## Work task
Write only the number of lines in the data that contain the word "intros".

## Stored data
(** [Rollback] undoes, newest first, a prefix of the applied migrations
    newer than the target, each with its row in one transaction, under any pattern of
    failures; a recorded version without a declared migration stops it before
    anything is undone. *)
Theorem Rollback_atomic {T} (fails performed : nat → bool) (ms : list (M T)) to (w : world T) done err w' :
  Rollback fails performed ms to w = (done, err, w') →
  ∃ d0 d, content (durable w) d0 ∧ steps reverted_to done d0 d
    ∧ map Version done `prefix_of` targets_of (sort_by str_leb (map fst (map_to_list (rows (durable w))))) to
    ∧ match err with
      | None =>
          durable w' = d
          ∧ map Version done = targets_of (sort_by str_leb (map fst (map_to_list (rows (durable w))))) to
      | Some e =>
          durable w' = d
          ∨ ∃ m, e = Failed Commit (Version m) ∧ reverted_to m d (durable w')
      end
    ∧ ((∃ v, v ∈ targets_of (sort_by str_leb (map fst (map_to_list (rows (durable w))))) to
             ∧ v ∉ map Version ms) → done = [] ∧ content (durable w) (durable w')).
Proof.
  intros [(-> & Hc & [e ->])|(Hu & w0 & undo & Hc & Hund & He)]%Rollback_cases.
  - exists (durable w'), (durable w'). split; [done|]. split; [constructor|].
    split; [apply prefix_nil|]. split; [by left|done].
  - assert (map Version undo = targets_of (sort_by str_leb (map fst (map_to_list (rows (durable w))))) to
            ∧ ∀ m, m ∈ undo → m ∈ ms) as [Hv Hsub].
    { apply undo_of_spec; [apply Hu|done]. }
    destruct (each_spec _ _ _ _ _ _ _ (revert_atomic fails performed) He) as (rest & Hundo & H).
    rewrite <-Hv.
    assert (¬ (∃ v, v ∈ map Version undo ∧ v ∉ map Version ms)) as Hno.
    { intros (v & Hv1 & Hv2). apply list_elem_of_fmap in Hv1 as (m & -> & Hm).
      apply Hv2, list_elem_of_fmap. eauto. }
    assert (map Version done `prefix_of` map Version undo) as Hpre.
    { rewrite Hundo, map_app. by eexists. }
    destruct err as [e|].
    + destruct H as (m & rest' & -> & d & Hs & Hd). exists (durable w0), d.
      split_and!; [done|done|done| |done]. destruct Hd as [?|[? ?]]; eauto.
    + destruct H as [-> Hs]. rewrite app_nil_r in Hundo. subst undo. exists (durable w0), (durable w').
      split_and!; [done|done|done|done|done|done].
Qed.

Lemma Rollback_atomic_witness :
  let ms := [example_m "02"; example_m "01"] in
  let w := snd (Run reliable (λ _, true) ms example_world) in
  let '(done, err, w') := Rollback (λ n, (n =? 9)%nat) (λ _, true) ms "01" w in
  ∃ d0 d, content (durable w) d0 ∧ steps reverted_to done d0 d.
Proof.
  cbn zeta. destruct (Rollback _ _ _ _ _) as [[done err] w'] eqn:E.
  destruct (Rollback_atomic _ _ _ _ _ _ _ _ E) as (d0 & d & H1 & H2 & _). exists d0, d. split; assumption.
Defined.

## Worked solution
2